O Amor é uma bebida e uma embriaguez. São duas criaturas que se encontraram e se propozeram beber do mesmo copo. Beberam até cair. Depois a bebida começa a repugnar-lhes e adormecem. Essa repugnância chama-se Saciedade e o adormecer, Esquecimento. Quem um dia adormeceu no amor ou quando acordou está curado ou não acordou jamais.
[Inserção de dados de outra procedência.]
(** [async set(key, value, ttlSeconds = 300)]; [now] is what [Date.now()]
    returns during the call. [typeof key !== 'string'] is false for every
    [key : string], which leaves the test for the empty key. *)
Definition set (now : Z) (key : string) (value : loc)
    (ttlSeconds : option Z) : M State unit :=
  let ttlSeconds := default 300 ttlSeconds in
  if bool_decide (key = "") then throw (Error "Invalid cache key")
  else
    safeValue ←' parse_stringify value;
    let expiresAt := now + ttlSeconds * 1000 in
    modify (with_cache
              <[namespacedKey key :=
                  {| value := safeValue; expiresAt := expiresAt |}]>).

(** [async get<T>(key)]: [None] is the [null] of the source. *)
Definition get (now : Z) (key : string) : M State (option loc) :=
  item ←' gets (λ st, cache st !! namespacedKey key);
  match item with
  | None => ret None
  | Some item =>
      if bool_decide (expiresAt item < now) then
        modify (with_cache (base.delete (namespacedKey key)));;'
        ret None
      else
        copy ←' parse_stringify (value item);
        ret (Some copy)
  end.

(** [async has(key)]: [!item || item.expiresAt < Date.now()]. *)
Definition has (now : Z) (key : string) : M State bool :=
  item ←' gets (λ st, cache st !! namespacedKey key);
  if match item with
     | None => true
     | Some item => bool_decide (expiresAt item < now)
     end
  then
    modify (with_cache (base.delete (namespacedKey key)));;'
    ret false
  else ret true.

(** [private cleanupExpired()], run by the timer of the constructor. *)
Definition cleanupExpired (now : Z) : M State unit :=
  modify (with_cache
            (filter (λ kv : string * CacheItem, ¬ expiresAt kv.2 < now))).
Lemma drop_run k s n : drop k (run s n) = run (s + N.of_nat k) (n - k).
Proof.
  revert s n. induction k as [|k IH]; intros s n; simpl.
  - by rewrite N.add_0_r, Nat.sub_0_r.
  - destruct n as [|n]; simpl; [done|].
    rewrite IH. by replace (s + 1 + N.of_nat k) with (s + N.pos (Pos.of_succ_nat k)) by lia.
Qed.

Lemma elem_of_run x s n : x ∈ run s n ↔ s ≤ x ∧ x < s + N.of_nat n.
Proof.
  revert s. induction n as [|n IH]; intros s; simpl.
  - split; [by intros ?%not_elem_of_nil|lia].
  - rewrite elem_of_cons, IH. lia.
Qed.

Lemma lookup_run s n i x : run s n !! i = Some x → x = s + N.of_nat i ∧ (i < n)%nat.
Proof.
  revert s i. induction n as [|n IH]; intros s [|i]; simpl; try done.
  - intros [= <-]. lia.
  - intros ?%IH. lia.
Qed.

(** ** List lemmas shared by the components *)

Section lists.
Context {A : Type}.
Implicit Types (l k : list A).

Lemma filter_all (P : A → Prop) `{∀ x, Decision (P x)} l :
  Forall P l → filter P l = l.
Proof. induction 1; [done|]. by rewrite filter_cons_True, IHForall. Qed.

Lemma filter_none (P : A → Prop) `{∀ x, Decision (P x)} l :
  Forall (λ x, ¬ P x) l → filter P l = [].
Proof. induction 1; [done|]. by rewrite filter_cons_False. Qed.

Lemma drop_suffix n l : drop n l `suffix_of` l.
Proof. exists (take n l). by rewrite take_drop. Qed.

Lemma suffix_drop l k : l `suffix_of` k → l = drop (length k - length l) k.
Proof.
  intros [p ->]. rewrite length_app.
  replace (length p + length l - length l)%nat with (length p) by lia.
  by rewrite drop_app_length.
Qed.

Lemma list_find_from_start (P : A → Prop) `{∀ x, Decision (P x)} l i x :
  list_find P l = Some (i, x) → l !! i = Some x ∧ P x.
Proof. intros (?&?&?)%list_find_Some. done. Qed.
End lists.

Lemma filter_ext_in {A} (P Q : A → Prop) `{!∀ x, Decision (P x), !∀ x, Decision (Q x)} (l : list A) :
  (∀ x, x ∈ l → P x ↔ Q x) → filter P l = filter Q l.
Proof.
  induction l as [|x l IH]; intros Hl; [done|]. rewrite !filter_cons, IH by (intros; apply Hl; by right).
  destruct (decide (P x)), (decide (Q x)); [done| | |done]; exfalso; destruct (Hl x); [by left|tauto|by left|tauto].
Qed.

(** ** Vectors: [Vec::insert], [Vec::remove], [slice::partition_point] *)

Definition vec_insert {A} (i : nat) (x : A) (l : list A) : list A := take i l ++ x :: drop i l.
Definition vec_remove {A} (i : nat) (l : list A) : list A := take i l ++ drop (S i) l.

(** The length of the longest prefix satisfying [p]: what a partitioned slice's
    [partition_point] and an iterator's [take_while().count()] return. *)
Fixpoint prefix_count {A} (p : A → bool) (l : list A) : nat :=
  match l with
  | [] => O
  | x :: l => if p x then S (prefix_count p l) else O
  end.

Section vectors.
Context {A : Type}.
Implicit Types (l : list A) (x : A) (p : A → bool) (R : relation A).

Lemma vec_insert_perm i x l : vec_insert i x l ≡ₚ x :: l.
Proof.
  unfold vec_insert. rewrite <-(take_drop i l) at 3. symmetry. apply Permutation_middle.
Qed.

Lemma vec_remove_perm i l x : l !! i = Some x → x :: vec_remove i l ≡ₚ l.
Proof.
  intros Hi. unfold vec_remove. rewrite <-(take_drop_middle l i x Hi) at 3.
  apply Permutation_middle.
Qed.

Lemma prefix_count_le p l : (prefix_count p l ≤ length l)%nat.
Proof. induction l as [|x l IH]; simpl; [lia|]. destruct (p x); lia. Qed.

Lemma take_prefix_count p l : Forall (λ x, p x = true) (take (prefix_count p l) l).
Proof.
  induction l as [|x l IH]; simpl; [constructor|]. destruct (p x) eqn:Hp; simpl; [|constructor].
  by constructor.
Qed.

Lemma drop_prefix_count p l x rest :
  drop (prefix_count p l) l = x :: rest → p x = false.
Proof.
  induction l as [|y l IH]; simpl; [done|]. destruct (p y) eqn:Hp; simpl; [done|].
  by intros [= -> _].
Qed.

Lemma StronglySorted_app_iff R l k :
  StronglySorted R (l ++ k) ↔
  StronglySorted R l ∧ StronglySorted R k ∧ Forall (λ x, Forall (R x) k) l.
Proof.
  induction l as [|x l IH]; simpl.
  - split; [intros ?|intros (_&?&_)]; [|done]. split_and!; [constructor|done|constructor].
  - split.
    + intros Hs. apply StronglySorted_inv in Hs as [Hs Hx].
      apply IH in Hs as (?&?&?). apply Forall_app in Hx as [? ?].
      split_and!; [by constructor|done|by constructor].
    + intros (Hl&Hk&Hf). apply StronglySorted_inv in Hl as [? ?].
      apply Forall_cons in Hf as [? ?].
      constructor; [by apply IH|by apply Forall_app].
Qed.

Lemma StronglySorted_drop R n l : StronglySorted R l → StronglySorted R (drop n l).
Proof. rewrite <-(take_drop n l) at 1. intros (_&?&_)%StronglySorted_app_iff. done. Qed.

Lemma StronglySorted_remove R i l : StronglySorted R l → StronglySorted R (vec_remove i l).
Proof.
  unfold vec_remove. rewrite <-(take_drop i l) at 1.
  intros (?&Hd&Hf)%StronglySorted_app_iff. apply StronglySorted_app_iff.
  replace (S i) with (i + 1)%nat by lia. rewrite <-drop_drop.
  split_and!; [done|by apply StronglySorted_drop|].
  eapply Forall_impl; [exact Hf|]. intros x Hx. by apply Forall_drop.
Qed.

(** In a sorted list, a downward-closed test splits the list at its prefix. *)
Lemma drop_prefix_sorted R p l :
  StronglySorted R l → (∀ x y, R x y → p x = false → p y = false) →
  Forall (λ x, p x = false) (drop (prefix_count p l) l).
Proof.
  intros Hs Hmono. pose proof (StronglySorted_drop R (prefix_count p l) l Hs) as Hd.
  destruct (drop _ l) as [|x rest] eqn:Hx; [constructor|].
  pose proof (drop_prefix_count _ _ _ _ Hx). apply StronglySorted_inv in Hd as [_ Hd].
  constructor; [done|]. eapply Forall_impl; [exact Hd|]. naive_solver.
Qed.
End vectors.

(** ** Tactics *)

(** Case on the boolean comparison that drives the current branch. *)
Ltac case_bool :=
  match goal with
  | |- context [N.leb ?a ?b] => destruct (N.leb_spec a b)
  | |- context [N.ltb ?a ?b] => destruct (N.ltb_spec a b)
  | |- context [N.eqb ?a ?b] => destruct (N.eqb_spec a b)
  | H : context [N.leb ?a ?b] |- _ => destruct (N.leb_spec a b)
  | H : context [N.ltb ?a ?b] |- _ => destruct (N.ltb_spec a b)
  | H : context [N.eqb ?a ?b] |- _ => destruct (N.eqb_spec a b)
  end.

(** Lengths to arithmetic, then [lia]. *)
Ltac len_lia := autorewrite with brenn in *; unfold len in *; simpl in *; lia.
Ora eu, amigo Tibério, não acredito no Amor, cousa em que jamais algum homem forte acreditou. O amor é uma cousa para crianças, uma teia de aranha. É preciso estar quietinho para que ela se não rompa. Depois não acredito que tu ames! ¿Pois tu, com êsse carão ignóbil de farçola, sabes lá amar? Mesmo que amar é subalternizar-se. Quem ama curva-se. Quem ama, meu caro amigo, transige. Quem ama, sim, quem ama... emfim não te aconselho a que compres mulher nenhuma com essa moeda. Sai pelos olhos da cara.
Bem. Mas suponhamos que realmente a queres comprar por êsse preço. Eu te digo: Tu que a queres, é porque a desejas. Ora não há nada tão jesuita como um desejo. (Isto é de Balzac, mas tão profundo que parece meu). Mas desejar não é tudo. É preciso paciência, uma paciência enorme, uma daquelas paciências que vulgarmente se chamam paciências de ...cordato paciente. A paciência, ou leva ao triunfo, ou à cura. Com paciência, saberás esperar. As impaciências são nefastas e tão funestas em trato de gente limpa que Acácio, conselheiro, a caminho de presidente do conselho, diz que elas são próprias da gente ordinária. Acácio é chavão, Acácio sabe disso. Nada percebe de amor, mas tem dinheiro, e quem tem dinheiro, tem tudo e mais amor.
Ora, ia dizendo! com paciência descobrirás o fraco da pretendida. Lá diz Molière: Não é bem Molière, é Castilho, mas isso não tira nem põe:
Nem o mais forte resiste
Aos que no fraco lhe dão.
Que mais queres? Meio Brummel, um quarto de Tartufo e um logar no ministério da Fazenda deve chegar. E, se não chegar, olha que sempre te digo que é caro. É pela hora da morte. «Um animal de cabelos compridos e ideias curtas» como quere Spencer!
Acredito que, não a achando em conta, a não comprarás. «Não te deixes ir atrás dos artifícios da mulher» é o palavreado bíblico, e olha que é certo como as cousas certas.
Comprar a mulher em troca dum vitelo, como se faz na Hotentócia, não acho caro.